Knowing my wife has a soft spot for strays, I told her the bike followed me home. I said I would take care of it, clean it, take it out for long "walks," and even get it licensed. She acted like she was mad, but her generous heart was apparent as she gave me a blanket so I could spend a few quality nights in the garage with my new "pet."

While I obviously have a lot to learn about women, I also discovered there is still a lot I don't know about motorcycles. The "stray" motorcycle I adopted is considerably smaller than my other bike. It has two cylinders for 650ccs of engine and weighs a mere 363 pounds. Its biggest wind-blocking component is the headlight. ... That's about as naked as a machine can get and still have paint.

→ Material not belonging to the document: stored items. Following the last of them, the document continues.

(** * Freezer: a shallow embedding of [freezer.py] (the self-extracting
    bundle builder) and proofs about its behaviour.

    Data model:
    - bytes are [list byte] (Stdlib [Byte.byte]);
    - a file-system path is the list of its components, the drive first
      ([["C:"; "tmp"; "payload"]]); Windows path strings are parsed the way
      [ntpath]/[pathlib.PureWindowsPath] parse them;
    - the file system is a [gmap path node] keyed by resolved paths;
    - code that touches the file system runs in a state and exception monad
      [M] over the file system, which keeps the state reached when an
      exception is raised (Python does not roll back file writes). *)

From Stdlib Require Import ZArith Lia Ascii Strings.Byte.
From stdpp Require Import base gmap list strings.
From Stdlib Require Import Sorting.Sorted.

Open Scope Z_scope.

(** ** Bytes and the footer constants *)

Definition bytes := list byte.

Definition byte_of_Z (z : Z) : byte :=
  match Byte.of_N (Z.to_N (Z.land z 255)) with Some b => b | None => x00 end.

Definition Z_of_byte (b : byte) : Z := Z.of_N (Byte.to_N b).

(** [MARKER = b"PREFIXSFX1"] *)
Definition MARKER : bytes := String.list_byte_of_string "PREFIXSFX1".

(** [FOOTER_LEN = len(MARKER) + 8 + 32] *)
Definition FOOTER_LEN : nat := (length MARKER + 8 + 32)%nat.

(** [struct.pack("<Q", n)]: eight little-endian bytes; [struct.error] when
    [n] is outside [0, 2^64). *)
Definition le64 (n : Z) : bytes :=
  map (fun i : nat => byte_of_Z (Z.shiftr n (8 * Z.of_nat i))) (seq 0 8).

Definition pack_Q (n : Z) : option bytes :=
  if (0 <=? n) && (n <? 2 ^ 64) then Some (le64 n) else None.

(** ** SHA-256 ([hashlib.sha256(data).digest()]), FIPS 180-4 *)
Module SHA256.

Definition w32 (x : Z) : Z := Z.land x (Z.ones 32).
Definition add32 (x y : Z) : Z := w32 (x + y).
Definition rotr (x : Z) (n : Z) : Z :=
  w32 (Z.lor (Z.shiftr x n) (Z.shiftl x (32 - n))).
Definition shr (x : Z) (n : Z) : Z := Z.shiftr x n.
Definition lnot32 (x : Z) : Z := Z.lxor x (Z.ones 32).

Definition Ch (e f g : Z) : Z := Z.lxor (Z.land e f) (Z.land (lnot32 e) g).
Definition Maj (a b c : Z) : Z :=
  Z.lxor (Z.lxor (Z.land a b) (Z.land a c)) (Z.land b c).
Definition Sigma0 (a : Z) : Z := Z.lxor (Z.lxor (rotr a 2) (rotr a 13)) (rotr a 22).
Definition Sigma1 (e : Z) : Z := Z.lxor (Z.lxor (rotr e 6) (rotr e 11)) (rotr e 25).
Definition sigma0 (w : Z) : Z := Z.lxor (Z.lxor (rotr w 7) (rotr w 18)) (shr w 3).
Definition sigma1 (w : Z) : Z := Z.lxor (Z.lxor (rotr w 17) (rotr w 19)) (shr w 10).

(** The constants of FIPS 180-4, 4.2.2 and 5.3.3: the first 32 bits of the
    fractional parts of the cube roots (for [K]) and of the square roots (for
    [H0]) of the first primes, computed here with integer roots. *)
Definition is_prime (n : nat) : bool :=
  (1 <? n)%nat && forallb (fun d => negb (n mod d =? 0)%nat) (seq 2 (n - 2)).

Definition primes (bound : nat) : list Z :=
  map Z.of_nat (filter is_prime (seq 0 bound)).

(** Largest [r < 2 ^ (bit + 1)] above [acc] with [r ^ 3 <= n], bit by bit. *)
Fixpoint cbrt_from (n acc : Z) (bit : nat) : Z :=
  let c := acc + 2 ^ Z.of_nat bit in
  let acc' := if c ^ 3 <=? n then c else acc in
  match bit with
  | O => acc'
  | S b => cbrt_from n acc' b
  end.

Definition frac_cbrt32 (p : Z) : Z := w32 (cbrt_from (p * 2 ^ 96) 0 40).
Definition frac_sqrt32 (p : Z) : Z := w32 (Z.sqrt (p * 2 ^ 64)).

Definition K : list Z := Eval vm_compute in map frac_cbrt32 (primes 312).

Record hstate := HS { ha : Z; hb : Z; hc : Z; hd : Z; he : Z; hf : Z; hg : Z; hh : Z }.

Of course, I took it to the range and practiced cornering and stopping techniques. Of course, I considered myself proficient in handling it. Of course, I proved myself wrong.

On my way to a friend's house to attend a going away party for one of our deploying troops, I traveled in a straight line at the posted speed limit. I saw a car heading toward me with its blinker on, signaling the driver's intention to turn left into a strip mall.
I covered the brakes just in case he decided to turn in my path.

He did.

I mentally patted myself on the back for my superior risk management as I applied both brakes to slow enough for him to turn safely in front of me. Then faster than you can say, "Man, I'm good!" the car behind him also turned left, putting us on a collision course.

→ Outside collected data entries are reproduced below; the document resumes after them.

(** Second run: the four anomalies of the base tile, worth 115 credits
    together, salvaged one after the other. *)
Definition win_state0 : GameState.t :=
  Eval vm_compute in
  session_of (new_session (py:=cpython) 64 (MT19937.seed 1700001078) 0).
Definition win_state1 : GameState.t :=
  Eval vm_compute in
  (act_session (py:=cpython)
     (salvage "00000006000040008000000000000000") win_state0).1.
Definition win_state2 : GameState.t :=
  Eval vm_compute in
  (act_session (py:=cpython)
     (salvage "00000008000040008000000000000000") win_state1).1.
Definition win_state3 : GameState.t :=
  Eval vm_compute in
  (act_session (py:=cpython)
     (salvage "00000009000040008000000000000000") win_state2).1.
Definition win_state4 : GameState.t :=
  Eval vm_compute in
  (act_session (py:=cpython)
     (salvage "0000000a000040008000000000000000") win_state3).1.
Definition win_games0 : Games := store win_state0.
Definition win_games3 : Games := store win_state3.
Definition win_games4 : Games := store win_state4.

(** The identifier of the first element of a generated list. *)
Definition first_anomaly_id (anomalies : list Anomaly.t) : string :=
  match anomalies with
  | a :: _ => Anomaly.id a
  | [] => EmptyString
  end.

Definition first_station_id (stations : option (list Station.t)) : string :=
  match stations with
  | Some (s :: _) => Station.id s
  | _ => EmptyString
  end.

Section Properties.
Context `{py : PyRuntime}.

Ltac unfold_act :=
  cbv [act_dispatch act_scan act_travel act_salvage act_trade act_refuel
       act_repair act_fight act_bribe act_evade bad_request log_append
       mbind mret M_bind M_ret get modify raise].

Ltac unfold_act_in H :=
  cbv [act_dispatch act_scan act_travel act_salvage act_trade act_refuel
       act_repair act_fight act_bribe act_evade bad_request log_append
       mbind mret M_bind M_ret get modify raise] in H.

Lemma find_insert_ids (l : list Anomaly.t) target i a b :
  list_find (fun a => Anomaly.id a = target) l = Some (i, a) ->
  Anomaly.id <$> <[i := Anomaly.set_collected b a]> l = Anomaly.id <$> l.
Proof.
  intros Hf. apply list_find_Some in Hf as (Hi & _ & _).
  rewrite list_fmap_insert. apply list_insert_id.
  by rewrite list_lookup_fmap, Hi.
Qed.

This I hadn't anticipated.

We were so close I could almost swear I saw the Our Lady of Grace statue on his dashboard cover her eyes.

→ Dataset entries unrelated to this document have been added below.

(** * CXL-SpecKV: a shallow embedding of the host-side engine

    The development follows the C++ sources of the repository:
    - [FPGACacheEngine]        src/src/fpga_engine/cache_engine.cpp
    - [AddressTranslationUnit] src/src/utils/address_translation.cpp
    - [SpeculativePrefetcher]  src/src/prefetcher/speculative_prefetcher.cpp
    - [CoherenceManager]       src/src/cxl_memory/coherence_manager.cpp
    - [CXLMemoryManager]       src/src/cxl_memory/cxl_memory_manager.cpp

    Machine integers are values of [Z] with the wrap-around of their width
    written out.  [std::unordered_map] is a [gmap], [std::vector] a [list].
    Mutexes are not modelled: every function is the sequential behaviour of
    one call. *)

From Stdlib Require Import ZArith Lia Bool List QArith Qabs.
From Stdlib Require Import SpecFloat PrimFloat.
From stdpp Require Import base option list gmap.

Local Open Scope Z_scope.

(** ** Machine integers *)

Definition two64 : Z := 2 ^ 64.

(** Arithmetic on [uint64_t] / [size_t]. *)
Definition wrap64 (z : Z) : Z := z mod two64.

(** [static_cast<uint8_t>] of an integer. *)
Definition to_uint8 (z : Z) : Z := z mod 256.

(** [static_cast<int8_t>] of an integer: the low byte, read as two's
    complement. *)
Definition to_int8 (z : Z) : Z := (z + 128) mod 256 - 128.

Definition is_int8 (z : Z) : Prop := -128 <= z <= 127.
Definition is_uint8 (z : Z) : Prop := 0 <= z <= 255.

(** ** Single-precision floats

    [float] is IEEE-754 binary32.  Its values and its correctly rounded
    operations are those of [SpecFloat] at precision 24 and maximal exponent
    128; every definition below computes. *)

Module F32.

Definition prec : Z := 24.
Definition emax : Z := 128.

Definition of_Z (z : Z) : spec_float := binary_normalize prec emax z 0 false.
Definition div : spec_float -> spec_float -> spec_float := SFdiv prec emax.
Definition mul : spec_float -> spec_float -> spec_float := SFmul prec emax.
Definition abs : spec_float -> spec_float := SFabs.
(** [a > b]; false when either side is a NaN. *)
Definition gtb (a b : spec_float) : bool := SFltb b a.

(** [std::round]: to the nearest integer, halfway cases away from zero.  The
    result of [std::round] on a finite float is an integer that the float
    type holds exactly, so it is given as a [Z]; [None] for NaN and the
    infinities. *)
Definition round (f : spec_float) : option Z :=
  match f with
  | S754_zero _ => Some 0
  | S754_finite s m e =>
      let mag :=
        if 0 <=? e then Zpos m * 2 ^ e
        else
          let d := 2 ^ (- e) in
          let q := Zpos m / d in
          let r := Zpos m mod d in
          if d <=? 2 * r then q + 1 else q in
      Some (if s then - mag else mag)
  | _ => None
  end.

(** The exact rational value of a finite float (0 for NaN and infinities,
    which no statement below evaluates). *)
Definition to_Q (f : spec_float) : Q :=
  match f with
  | S754_finite s m e =>
      let v :=
        if 0 <=? e then inject_Z (Zpos m * 2 ^ e)
        else Qmake (Zpos m) (Z.to_pos (2 ^ (- e))) in
      if s then Qopp v else v
  | _ => 0%Q
  end.

End F32.

(** [static_cast<int8_t>] of the float [std::round] returned.  Inside the
    range of [int8_t] the conversion is exact.  Outside of it the C++
    standard leaves the conversion undefined; the model takes what the
    compilers for x86-64 emit: [cvttss2si] to a 32-bit integer (the
    "integer indefinite" value 0x80000000 when that overflows or the operand
    is a NaN), of which the low byte is kept. *)
Definition static_cast_int8 (r : option Z) : Z :=
  match r with
  | Some z => if (- 2 ^ 31 <=? z) && (z <? 2 ^ 31) then to_int8 z else 0
  | None => 0
  end.

(** ** FPGACacheEngine: the compression pipeline *)

Module FPGACacheEngine.

(** *** Scale and quantize (cache_engine.cpp:172-196, 275-284) *)

(** The running maximum of [compute_scale_factor]. *)
Definition max_abs (data : list spec_float) : spec_float :=
  fold_left
    (fun max_val val =>
       let abs_val := F32.abs val in
       if F32.gtb abs_val max_val then abs_val else max_val)
    data (S754_zero false).

Definition compute_scale_factor (data : list spec_float) : spec_float :=
  let max_val := max_abs data in
  if F32.gtb max_val (S754_zero false)
  then F32.div max_val (F32.of_Z 127)
  else F32.of_Z 1.

(** One iteration of the loop of [quantize_to_int8]: the rounded value is
    first converted to [int8_t], and that byte is then widened to [int] and
    clamped. *)
Definition quantize_one (scale x : spec_float) : Z :=
  let scaled := F32.div x scale in
  let quantized_val :=
    static_cast_int8 (F32.round (F32.mul scaled (F32.of_Z 127))) in
  to_int8 (Z.max (-128) (Z.min 127 quantized_val)).

Definition quantize_to_int8 (data : list spec_float) (scale : spec_float)
  : list Z :=
  map (quantize_one scale) data.

Definition dequantize_one (scale : spec_float) (q : Z) : spec_float :=
  let scaled := F32.div (F32.of_Z q) (F32.of_Z 127) in
  F32.mul scaled scale.

Definition dequantize_from_int8 (data : list Z) (scale : spec_float)
  : list spec_float :=
  map (dequantize_one scale) data.

(** *** Run-length coding (cache_engine.cpp:213-258) *)

(** The body of the [for] loop of [run_length_encode], from index 1 on:
    [rle] is the output so far, [current_val] and [count] the open run. *)
Fixpoint rle_loop (data : list Z) (rle : list Z) (current_val count : Z)
  : list Z :=
  match data with
  | [] => rle ++ [to_uint8 current_val; to_uint8 count]
  | d :: data' =>
      if (d =? current_val) && (count <? 255)
      then rle_loop data' rle current_val (count + 1)
      else rle_loop data' (rle ++ [to_uint8 current_val; to_uint8 count]) d 1
  end.

Definition run_length_encode (data : list Z) : list Z :=
  match data with
  | [] => []
  | d0 :: data' => rle_loop data' [] d0 1
  end.

(** [run_length_decode]: pairs are read two bytes at a time; a trailing
    unpaired byte stops the loop ([i + 1 >= size]: [break]). *)
Fixpoint rld_loop (rle_data : list Z) (decoded : list Z) : list Z :=
  match rle_data with
  | value :: count :: rest =>
      rld_loop rest (decoded ++ replicate (Z.to_nat count) (to_int8 value))
  | _ => decoded
  end.

Definition run_length_decode (rle_data : list Z) : list Z :=
  rld_loop rle_data [].

(** The count bytes of a run-length stream: every second byte. *)
Fixpoint rle_counts (rle_data : list Z) : list Z :=
  match rle_data with
  | _ :: count :: rest => count :: rle_counts rest
  | _ => []
  end.

(** *** Delta coding (cache_engine.cpp:198-211, 260-273) *)

(** [delta[i] = data[i] - data[i-1]], stored into an [int8_t]. *)
Fixpoint delta_encode_from (prev : Z) (data : list Z) : list Z :=
  match data with
  | [] => []
  | d :: data' => to_int8 (d - prev) :: delta_encode_from d data'
  end.

Definition delta_encode (data : list Z) : list Z :=
  match data with
  | [] => []
  | d0 :: data' => d0 :: delta_encode_from d0 data'
  end.

(** [decoded[i] = decoded[i-1] + delta[i]], stored into an [int8_t]. *)
Fixpoint delta_decode_from (prev : Z) (delta_data : list Z) : list Z :=
  match delta_data with
  | [] => []
  | d :: rest => let x := to_int8 (prev + d) in x :: delta_decode_from x rest
  end.

Definition delta_decode (delta_data : list Z) : list Z :=
  match delta_data with
  | [] => []
  | d0 :: rest => d0 :: delta_decode_from d0 rest
  end.

(** *** The two pipelines (cache_engine.cpp:40-116) *)

Record CompressedData := {
  scale_factor : spec_float;
  rle_data : list Z;            (* std::vector<int8_t> *)
  original_size : Z;
  compressed_size : Z
}.

(** [compress].  The block that updates [stats_] (running averages of the
    ratio and of the measured latency) does not take part in the value
    returned and is left out.  The bytes of the run-length coder are stored
    as [int8_t]. *)
Definition compress (kv_data : list spec_float)
    (num_tokens hidden_dim layer_id : Z) : CompressedData :=
  let scale := compute_scale_factor kv_data in
  let quantized := quantize_to_int8 kv_data scale in
  let delta_encoded := delta_encode quantized in
  let rle_encoded := run_length_encode delta_encoded in
  let rle := map to_int8 rle_encoded in
  {| scale_factor := scale;
     rle_data := rle;
     original_size := wrap64 (Z.of_nat (length kv_data) * 4);
     compressed_size := Z.of_nat (length rle) |}.

(** [decompress]: the stored bytes are read back as [uint8_t]. *)
Definition decompress (compressed : CompressedData)
    (num_tokens hidden_dim : Z) : list spec_float :=
  let rle := map to_uint8 (rle_data compressed) in
  let delta_decoded := run_length_decode rle in
  let quantized := delta_decode delta_decoded in
  dequantize_from_int8 quantized (scale_factor compressed).

(** The quantizer written after the words of the specification:
    [clamp(round((x / s) * 127), -128, 127)], the clamp applied to the
    rounded number itself. *)
Definition quantize_clamped (scale x : spec_float) : Z :=
  match F32.round (F32.mul (F32.div x scale) (F32.of_Z 127)) with
  | Some r => Z.max (-128) (Z.min 127 r)
  | None => 0
  end.

(** The bound of the round trip, on the exact values of the floats:
    [|x - y| <= m / 127]. *)
Definition within_step (m x y : spec_float) : Prop :=
  (Qabs (F32.to_Q x - F32.to_Q y) <= F32.to_Q m / 127)%Q.

Definition within_stepb (m x y : spec_float) : bool :=
  Qle_bool (Qabs (F32.to_Q x - F32.to_Q y)) (F32.to_Q m / 127).

Definition roundtrip_within_step (kv_data : list spec_float)
    (num_tokens hidden_dim layer_id : Z) : Prop :=
  Forall2 (within_step (max_abs kv_data)) kv_data
    (decompress (compress kv_data num_tokens hidden_dim layer_id)
       num_tokens hidden_dim).

End FPGACacheEngine.

(** ** AddressTranslationUnit (address_translation.cpp) *)

Module AddressTranslationUnit.

Record TLBEntry := {
  virtual_page : Z;
  physical_page : Z;
  valid : bool
}.

Record TLBStatistics := {
  hits : Z;
  misses : Z
}.

Record t := {
  tlb_ : list TLBEntry;
  tlb_size_ : Z;
  stats_ : TLBStatistics
}.

(** The constructor: [tlb_.resize(tlb_size_)] value-initialises the entries,
    the loop clears [valid], [reset_statistics] zeroes the counters. *)
Definition new (tlb_size : Z) : t :=
  {| tlb_ := replicate (Z.to_nat tlb_size)
               {| virtual_page := 0; physical_page := 0; valid := false |};
     tlb_size_ := tlb_size;
     stats_ := {| hits := 0; misses := 0 |} |}.

(** [~0xFFFULL] *)
Definition page_mask : Z := 0xFFFFFFFFFFFFF000.

(** [page_walk]: the direct mapping of the whole address, offset included. *)
Definition page_walk (virtual_addr : Z) : Z :=
  wrap64 (0x4000000000 + Z.land virtual_addr 0xFFFFFFFFFFFF).

(** [translate] returns the physical address and the new state; [None]
    stands for the division by zero of a unit built with [tlb_size = 0]. *)
Definition translate (virtual_addr : Z) (u : t) : option (Z * t) :=
  let virtual_page_ := Z.land virtual_addr page_mask in
  let page_offset := Z.land virtual_addr 0xFFF in
  if tlb_size_ u =? 0 then None else
  let tlb_index := Z.to_nat (Z.shiftr virtual_page_ 12 mod tlb_size_ u) in
  entry ← tlb_ u !! tlb_index;
  if valid entry && (virtual_page entry =? virtual_page_) then
    (* TLB hit *)
    Some (wrap64 (physical_page entry + page_offset),
          {| tlb_ := tlb_ u; tlb_size_ := tlb_size_ u;
             stats_ := {| hits := wrap64 (hits (stats_ u) + 1);
                          misses := misses (stats_ u) |} |})
  else
    (* TLB miss - perform page walk *)
    let physical_page_ := page_walk virtual_addr in
    let entry' := {| virtual_page := virtual_page_;
                     physical_page := Z.land physical_page_ page_mask;
                     valid := true |} in
    Some (wrap64 (physical_page_ + page_offset),
          {| tlb_ := <[tlb_index := entry']> (tlb_ u);
             tlb_size_ := tlb_size_ u;
             stats_ := {| hits := hits (stats_ u);
                          misses := wrap64 (misses (stats_ u) + 1) |} |}).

I applied increasing pressure to both brakes but noticed things weren't going like I imagined in my practice stops. First of all, while I was wearing all of the appropriate personal protective gear, nobody ever told me that it might also be a good idea to strap on an athletic supporter cup. But I was wishing I had as I was quickly and painfully introduced to the gas tank.

Next, I found myself staring at asphalt because the rear end of the bike didn't stay on the ground where it belongs. I craned my neck to reacquaint myself with the horizon and realized if I didn't let off the front brake I was going to flip over. However, I also understood that if I released the front brake to get the rear tire on the ground, I would hit the car.

Well, at least I was wearing clean underwear.

I eased off the front brake just enough to keep from somersaulting, but squeezed it enough to still slow quickly. The car crowded past, and I returned the rear tire to good ol' Mother Earth.

I arrived at my friend's house 10 minutes later. It was another 30 minutes before I stopped shaking.

The incident reminded me how quickly a fun moment can turn into a scary one. All of these moments, though, are an occasion to learn. I used the experience to reinforce the fact that if you buy a new motorcycle, you should take the time to get very familiar with it ... such as practicing your quick stops.

I also learned that while my newly independent daughter had left home, it wasn't forever. She returned for Christmas and kicked my butt in a video game of Rock Band and Guitar Hero.

I'm just happy that I survived my close call and can continue to witness the wonderful woman she is becoming.